Start of Supplied material

(** * Folder summary service (lib/model/folder_summary.go)

  A shallow embedding of the folder summary service of the
  synchronisation engine: the on-demand [Summary] computation, the event
  classifier [processUpdate], the dirty-set drain [foldersToHandle], the
  publisher [sendSummary] and one iteration of the scheduler loop
  [calculateSummaries].

  Conventions.
  - Go maps are stdpp finite maps ([gmap string _]); the dirty-set
    [map[string]struct{}] is a [gset string].
  - Fixed-width integers are [Z] with the wrap-around written out
    ([Int.wrap]).
  - [interface{}] values are the tagged union [value].
  - The collaborators the service holds ([Model], [config.Wrapper]) are
    interfaces in the source and type classes here.  A query is a
    read-only observation, so it is a function of its arguments.
  - Clock readings are explicit arguments (nanoseconds). *)

From Stdlib Require Import ZArith Lia.
From stdpp Require Import base option list strings gmap sets.

Local Open Scope Z_scope.

(** ** Machine integers *)

Module Int.

(** Two's-complement reduction of [z] to a signed [w]-bit integer. *)
Definition wrap (w z : Z) : Z := (z + 2 ^ (w - 1)) mod 2 ^ w - 2 ^ (w - 1).

Definition add (w a b : Z) : Z := wrap w (a + b).
Definition sub (w a b : Z) : Z := wrap w (a - b).
Definition mul (w a b : Z) : Z := wrap w (a * b).

Definition min_int (w : Z) : Z := - 2 ^ (w - 1).
Definition max_int (w : Z) : Z := 2 ^ (w - 1) - 1.

Definition in_range (w z : Z) : Prop := min_int w <= z <= max_int w.

End Int.

(** ** package time *)

Module time.

(** A [time.Time] is an instant in nanoseconds; a [time.Duration] is a
    signed 64-bit count of nanoseconds. *)
Definition Time : Type := Z.
Definition Duration : Type := Z.

Definition Second : Duration := 1000000000.
Definition Minute : Duration := 60 * Second.

(** [t.Sub(u)]: the difference, saturated to the range of [Duration]. *)
Definition Sub (t u : Time) : Duration :=
  Z.max (Int.min_int 64) (Z.min (Int.max_int 64) (t - u)).

(** [time.Since(t)] evaluated when the clock reads [now]. *)
Definition Since (now t : Time) : Duration := Sub now t.

(** The zero value of [time.Time], the first instant of year 1, with
    instants counted from the Unix epoch. *)
Definition zeroTime : Time := -62135596800 * Second.

End time.

(** ** package protocol *)

Module protocol.

(** A device identifier is a fixed array of bytes, compared bytewise. *)
Definition DeviceID : Type := list Byte.byte.

#[global] Instance byte_eq_dec : EqDecision Byte.byte := Byte.byte_eq_dec.

(** [a.Equals(b)], which is also [a == b] on the array type. *)
Definition Equals (a b : DeviceID) : bool := bool_decide (a = b).

End protocol.

(** ** package config *)

Module config.

Inductive FolderType :=
| FolderTypeSendReceive
| FolderTypeSendOnly
| FolderTypeReceiveOnly.

#[global] Instance FolderType_eq_dec : EqDecision FolderType.
Proof. solve_decision. Defined.

Record FolderDeviceConfiguration := {
  DeviceID : protocol.DeviceID
}.

(** The fields of a folder configuration that the service reads. *)
Record FolderConfiguration := {
  ID : string;
  Type_ : FolderType;
  Devices : list FolderDeviceConfiguration;
  IgnoreDelete : bool
}.

(** The zero value, which indexing the folder map with an absent key
    yields. *)
Definition zero : FolderConfiguration :=
  {| ID := ""; Type_ := FolderTypeSendReceive; Devices := [];
     IgnoreDelete := false |}.

(** The two queries of [config.Wrapper] that the service uses:
    [Folders()] gives the map from folder identifier to configuration,
    [Folder(id)] gives one configuration and whether it exists. *)
Class Wrapper := {
  Folders : gmap string FolderConfiguration;
  Folder : string → option FolderConfiguration
}.

End config.

(** ** package events *)

Module events.

Inductive EventType :=
| LocalIndexUpdated
| RemoteIndexUpdated
| StateChanged
| RemoteDownloadProgress
| DeviceConnected
| FolderWatchStateChanged
| DownloadProgress
| FolderSummary
| FolderCompletion
| OtherEvent.

#[global] Instance EventType_eq_dec : EqDecision EventType.
Proof. solve_decision. Defined.

End events.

End of Supplied material

* _Work to be completed_
Copy each line of the listing that contains the string "gives".

* _Answer to the exercise_
    [Folders()] gives the map from folder identifier to configuration,
    [Folder(id)] gives one configuration and whether it exists. *)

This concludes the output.